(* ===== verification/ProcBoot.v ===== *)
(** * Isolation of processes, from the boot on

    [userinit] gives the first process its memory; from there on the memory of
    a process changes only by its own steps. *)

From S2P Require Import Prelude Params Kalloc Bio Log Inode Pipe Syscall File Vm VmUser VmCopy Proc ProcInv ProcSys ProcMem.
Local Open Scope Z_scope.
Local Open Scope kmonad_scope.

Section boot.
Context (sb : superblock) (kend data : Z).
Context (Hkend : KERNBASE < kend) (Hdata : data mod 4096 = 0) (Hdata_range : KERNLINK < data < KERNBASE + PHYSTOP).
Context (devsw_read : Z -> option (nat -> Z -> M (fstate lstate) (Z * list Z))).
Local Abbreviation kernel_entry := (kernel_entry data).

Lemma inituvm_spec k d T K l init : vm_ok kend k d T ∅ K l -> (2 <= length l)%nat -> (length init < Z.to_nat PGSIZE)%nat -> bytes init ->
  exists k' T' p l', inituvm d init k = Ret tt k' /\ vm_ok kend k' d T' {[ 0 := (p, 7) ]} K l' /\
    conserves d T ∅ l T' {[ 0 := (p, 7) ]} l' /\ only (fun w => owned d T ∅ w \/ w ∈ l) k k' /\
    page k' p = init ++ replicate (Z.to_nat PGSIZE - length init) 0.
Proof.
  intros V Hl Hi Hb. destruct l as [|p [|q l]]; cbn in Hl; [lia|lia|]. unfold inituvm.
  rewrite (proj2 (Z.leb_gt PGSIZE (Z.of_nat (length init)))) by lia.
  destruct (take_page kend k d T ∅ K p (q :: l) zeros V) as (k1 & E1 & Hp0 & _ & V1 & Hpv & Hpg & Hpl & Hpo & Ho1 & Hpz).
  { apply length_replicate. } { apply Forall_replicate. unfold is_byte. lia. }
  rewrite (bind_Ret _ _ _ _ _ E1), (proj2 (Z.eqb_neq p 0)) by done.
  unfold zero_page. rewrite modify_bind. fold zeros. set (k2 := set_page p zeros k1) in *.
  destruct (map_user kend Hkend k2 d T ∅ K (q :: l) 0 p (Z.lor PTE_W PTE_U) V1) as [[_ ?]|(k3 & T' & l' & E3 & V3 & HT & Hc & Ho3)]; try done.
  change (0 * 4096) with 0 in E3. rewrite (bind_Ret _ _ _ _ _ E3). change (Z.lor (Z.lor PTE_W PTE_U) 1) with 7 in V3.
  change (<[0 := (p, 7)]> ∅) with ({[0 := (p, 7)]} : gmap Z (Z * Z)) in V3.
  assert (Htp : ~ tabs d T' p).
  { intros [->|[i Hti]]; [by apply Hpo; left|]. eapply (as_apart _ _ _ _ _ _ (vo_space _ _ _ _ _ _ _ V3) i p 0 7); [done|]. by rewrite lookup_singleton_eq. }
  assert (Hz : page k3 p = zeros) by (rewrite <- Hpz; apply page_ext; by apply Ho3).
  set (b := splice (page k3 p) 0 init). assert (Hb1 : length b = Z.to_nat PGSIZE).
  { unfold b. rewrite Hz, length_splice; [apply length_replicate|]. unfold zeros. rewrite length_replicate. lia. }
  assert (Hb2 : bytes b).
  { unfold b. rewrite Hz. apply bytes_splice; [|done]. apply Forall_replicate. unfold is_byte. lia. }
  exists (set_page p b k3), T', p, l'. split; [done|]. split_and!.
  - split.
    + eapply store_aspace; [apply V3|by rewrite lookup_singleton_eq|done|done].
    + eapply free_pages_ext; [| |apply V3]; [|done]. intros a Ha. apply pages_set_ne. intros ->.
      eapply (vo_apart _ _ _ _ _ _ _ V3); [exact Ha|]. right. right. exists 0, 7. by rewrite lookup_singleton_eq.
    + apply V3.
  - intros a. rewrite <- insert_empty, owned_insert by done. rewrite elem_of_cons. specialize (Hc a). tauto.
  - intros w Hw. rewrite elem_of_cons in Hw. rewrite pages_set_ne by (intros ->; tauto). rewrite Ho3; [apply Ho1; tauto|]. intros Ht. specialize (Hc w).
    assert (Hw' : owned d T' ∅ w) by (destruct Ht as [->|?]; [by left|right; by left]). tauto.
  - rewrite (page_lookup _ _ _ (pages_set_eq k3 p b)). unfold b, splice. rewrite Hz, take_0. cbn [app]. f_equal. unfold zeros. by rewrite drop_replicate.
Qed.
----
The word "with" occurs on some lines of the data. Give the number of those lines only.

2